I had a number of false-starts with this part, mostly because of timeout errors when downloading packages. I have no idea why that happened the first time and not the second time, but certainly on rerunning it the packages all downloaded happily, so perhaps it was just bad timing during an outage or something. I STILL had issues on the third time, and so finally in a feeling of defeat, I did what it suggested and ran:

grunt init -force

which I presume means that any errors it suffered wouldn’t stop the build from running.
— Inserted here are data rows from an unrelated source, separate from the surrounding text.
(** The steps after a validation without errors, for unique email and
    name. *)
Lemma register_unique data w w1 email password characterName characterSex :
  requiredStrings data email password characterName characterSex →
  validate (registrationRules (formGet data (js "password"))) data w
  = (Return ∅, w1) →
  (∀ a, a ∈ accounts (database w1) →
        account_email a ≠ Str.toLowerCase email) →
  (∀ p, p ∈ players (database w1) →
        input_name (player_input p) ≠ characterName) →
  let db := database w1 in
  let id := S (length (accounts db)) in
  let token := defaultToken (length (emailVerifications db)) in
  let input := generateCharacterInput characterName
                 (parsePlayerPronoun (formGet data (js "characterPronouns")))
                 (parsePlayerSex characterSex) in
  let expires := (now w1 + 30 * 24 * 60 * 60 * 1000)%Z in
  ∃ w',
    actions.default data w
    = (Throw (Redirect (js "/account/login") (js "success")
                (js "Account created. Check your email to confirm your account.")),
       w')
    ∧ queries w'
      = queries w1
        ++ [ AccountsFindUnique (Str.toLowerCase email);
             PlayersFindFirst characterName;
             AccountsCreate
               {| data_email := Str.toLowerCase email;
                  data_password := hashPassword password;
                  data_players := [ {| create_input := input;
                                       create_is_main := true |} ];
                  data_expires := expires |} ]
    ∧ database w'
      = {| monsters := monsters db;
           accounts := accounts db
             ++ [ {| account_id := id;
                     account_email := Str.toLowerCase email;
                     account_password := hashPassword password |} ];
           players := players db
             ++ [ {| player_account := id; player_input := input;
                     player_is_main := true |} ];
           emailVerifications := emailVerifications db
             ++ [ {| verification_account := id;
                     verification_token := token;
                     verification_expires := expires |} ] |}
    ∧ outbox w' = outbox w1 ++ [(Str.toLowerCase email, token)].
Proof.
  intros (He & He' & Hp & Hp' & Hn & Hn' & Hs & Hs') Hv Hemail Hname.
  unfold actions.default, bind. rewrite Hv.
  change (0 <? size (∅ : Report))%nat with false. cbv iota.
  rewrite He, Hp, Hn, Hs.
  destruct email as [|e0 email']; [done|].
  destruct password as [|p0 password']; [done|].
  destruct characterName as [|n0 name']; [done|].
  destruct characterSex as [|s0 sex']; [done|].
  cbn [Js.truthy andb invariant invariantString ret].
  unfold accountsFindUnique, playersFindFirst, accountsCreate, bind,
    logQuery, getDatabase, ret, dateNow, setDatabase,
    sendVerificationEmail, throw.
  cbn [database logged fst snd].
  rewrite find_none by (intros a Ha; apply eqb_false; by apply Hemail).
  rewrite find_none by (intros p Hp0; apply eqb_false; by apply Hname).
  cbn [data_email data_players existsb create_input orb].
  rewrite existsb_none by (intros a Ha; apply eqb_false; by apply Hemail).
  rewrite existsb_none by (intros p Hp0; apply eqb_false; by apply Hname).
  cbn -[Str.toLowerCase js].
  eexists. split; [reflexivity|]. cbn -[Str.toLowerCase js].
  rewrite <- !app_assoc. done.
Qed.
Whether or not they SHOULD have, I won’t know - if I have lots of issues in the future with it, I may blame this!

Finally, though, I had a successful build.

It’s Alive!

To start up the site, simply run:

npm start

Once again I’ve cut out a lot of pain here (SQLite3 wasn’t working at first, but the above-mentioned installation fixed that), but basically that was it! I get a happy output to show that all is “well”:

> ghost@0.9.0-beta.2 start /home/bron/awdghost                                  
> node index                                                                    

WARNING: Ghost is attempting to use a direct method to send email.              
It is recommended that you explicitly configure an email service.               
Help and documentation can be found at http://support.ghost.org/mail.           

Migrations: Up-to-date at version 006                                           
Ghost is running in development...                                              
Listening on 127.0.0.1:2368                                                     
Url configured as: http://localhost:2368                                        
Ctrl+C to shut down                                                             

Now it’s running via http://localhost:2368, and I can browser to this using Chrome and I’m away and running.

Uh-oh, Not Quite There (Hack Time)

Back at the console after setting up my Ghost account, I saw that it had issues sending email, or doing anything where it tries to call the Ghost API:

ERROR: EINVAL: invalid argument, uv_interface_addresses

I’ve found this issue which may be related, it seems the network interface functionality of Bash on Windows isn’t quite ready yet. So in the meantime, nothing like a little hack to get around an issue, I’ve changed the place in the code that was trying to take advantage of a system call to get the list of IPs, so it just returns a hardcoded array of the IP. The file is `/core/server/middleware/cors.js’, and I simply commented out the contents of the function getIPs() around line 14, and replace it with:

    function getIPs() {
        return ["127.0.0.1"];
    }

Like I said in my disclaimer above, hacky but it seems to work for now, and will get me going with my Ghost theme development.

(also as an aside, do you see those “ codes in that last code block? It’s painful issues like this that are driving me to move away from WordPress to Ghost, where markdown is a first class citizen… hence this entire exercise!)